Supplied data:

= = = = =

(** A fork of consecutive, hash-linked blocks is summarised correctly: the hashes taken
    from the parent fields are the hashes of the blocks, the bounds those of the fork. *)
Lemma vc_to_stat_of_chain `{Codec} (k : Z) (p : option HashType) (b : CachedBlock)
    (l : list CachedBlock) (view cfg last_n : Z) (sig : bytes) (q : option ProtoQuorumCertificate) :
  0 ≤ k → tip_n k (b :: l) < 2 ^ 64 →
  chain k p (b :: l) → Forall cb_wf (b :: l) →
  ∃ st, vc_to_stat (mkVC view cfg (Some (mkFork (map half_serialize (b :: l)))) sig last_n q) = Some st ∧
    fs_block_hashes st = map cb_hash (b :: l) ∧ fs_first_n st = k + 1 ∧
    fs_fork_last_n st = tip_n k (b :: l) ∧ fs_first_parent st = cb_parent b ∧ fs_last_qc st = q ∧ stat_wf st ∧
    ∀ i c, (b :: l) !! i = Some c → hash_at st (cb_n c) = Some (cb_hash c).
Proof.
  intros Hk Htip Hc Hwf. set (bs := b :: l) in *.
  assert (fork_block_hashes (map half_serialize bs) = Some (map cb_hash bs)) as Hh.
  { by eapply fork_block_hashes_chain. }
  destruct (last_is_Some bs) as [_ [lb Hlb]]; [done|].
  assert (list.last (map half_serialize bs) = Some (half_serialize lb)) as Hl'.
  { change (map half_serialize bs) with (half_serialize <$> bs). by rewrite fmap_last, Hlb. }
  assert (cb_n lb = tip_n k bs) as Hlast.
  { rewrite last_lookup in Hlb. rewrite (chain_lookup _ _ _ _ _ Hc Hlb). unfold tip_n, bs. simpl. lia. }
  inversion_clear Hwf as [|?? [_ Hpar] _]. destruct Hc as (Hn & Hp & Hc').
  unfold vc_to_stat. cbn [vc_fork mbind option_bind serialized_blocks]. rewrite Hh, Hl'. cbn [mbind option_bind].
  eexists. split; [done|]. cbn [fs_block_hashes fs_first_n fs_fork_last_n fs_first_parent head bs map half_serialize hs_n hs_body].
  rewrite Hpar. cbn [default from_option id].
  split_and!; [done|done|done|done|done|..].
  - unfold stat_wf. cbn [fs_block_hashes fs_first_n fs_fork_last_n].
    change (cb_hash b :: map cb_hash l) with (map cb_hash bs).
    rewrite length_map. cbn [half_serialize hs_n]. rewrite Hlast, Hn. unfold tip_n in *. lia.
  - intros i c Hi. assert (chain k p bs) as Hc by (repeat split; done).
    unfold hash_at. cbn [fs_block_hashes fs_first_n].
    pose proof (chain_lookup _ _ _ _ _ Hc Hi) as Hci.
    change (cb_hash b :: map cb_hash l) with (cb_hash <$> bs). rewrite Hn.
    destruct (Z.leb_spec (k + 1) (cb_n c)); [|lia].
    replace (Z.to_nat (cb_n c - (k + 1))) with i by lia. by rewrite list_lookup_fmap, Hi.
Qed.

(** * Properties *)

(** The order the rules induce on forks: view of the last QC, then view of the last
    block, then length. *)
Definition fork_le (f g : ForkStat) : Prop :=
  last_qc_view f < last_qc_view g ∨
  (last_qc_view f = last_qc_view g ∧
   (fs_last_view f < fs_last_view g ∨
    (fs_last_view f = fs_last_view g ∧ fs_fork_last_n f ≤ fs_fork_last_n g))).
(** The comment at the vote says a node votes only for what it stored, but the result of
    the write is discarded: a final block whose storage failed is processed, voted for and
    counted exactly as one that was stored. *)
Lemma failed_store_still_votes `{HashIter, Codec, Ed25519} (feat : Features) (cfg : Config)
    (ks : KeyStore) (b : CachedBlock) (stats : AppendEntriesStats) (s : Staging) :
  worker feat cfg ks (EvBlock b (Some StoreFailed) stats true) s =
  worker feat cfg ks (EvBlock b (Some Stored) stats true) s.
Proof. reflexivity. Qed.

= = = = =

Problem description:
Starting with the first line of the records, repeat every line up to and including the one containing "destruct (last_is_Some bs)", and nothing else.

Exercise output:
(** A fork of consecutive, hash-linked blocks is summarised correctly: the hashes taken
    from the parent fields are the hashes of the blocks, the bounds those of the fork. *)
Lemma vc_to_stat_of_chain `{Codec} (k : Z) (p : option HashType) (b : CachedBlock)
    (l : list CachedBlock) (view cfg last_n : Z) (sig : bytes) (q : option ProtoQuorumCertificate) :
  0 ≤ k → tip_n k (b :: l) < 2 ^ 64 →
  chain k p (b :: l) → Forall cb_wf (b :: l) →
  ∃ st, vc_to_stat (mkVC view cfg (Some (mkFork (map half_serialize (b :: l)))) sig last_n q) = Some st ∧
    fs_block_hashes st = map cb_hash (b :: l) ∧ fs_first_n st = k + 1 ∧
    fs_fork_last_n st = tip_n k (b :: l) ∧ fs_first_parent st = cb_parent b ∧ fs_last_qc st = q ∧ stat_wf st ∧
    ∀ i c, (b :: l) !! i = Some c → hash_at st (cb_n c) = Some (cb_hash c).
Proof.
  intros Hk Htip Hc Hwf. set (bs := b :: l) in *.
  assert (fork_block_hashes (map half_serialize bs) = Some (map cb_hash bs)) as Hh.
  { by eapply fork_block_hashes_chain. }
  destruct (last_is_Some bs) as [_ [lb Hlb]]; [done|].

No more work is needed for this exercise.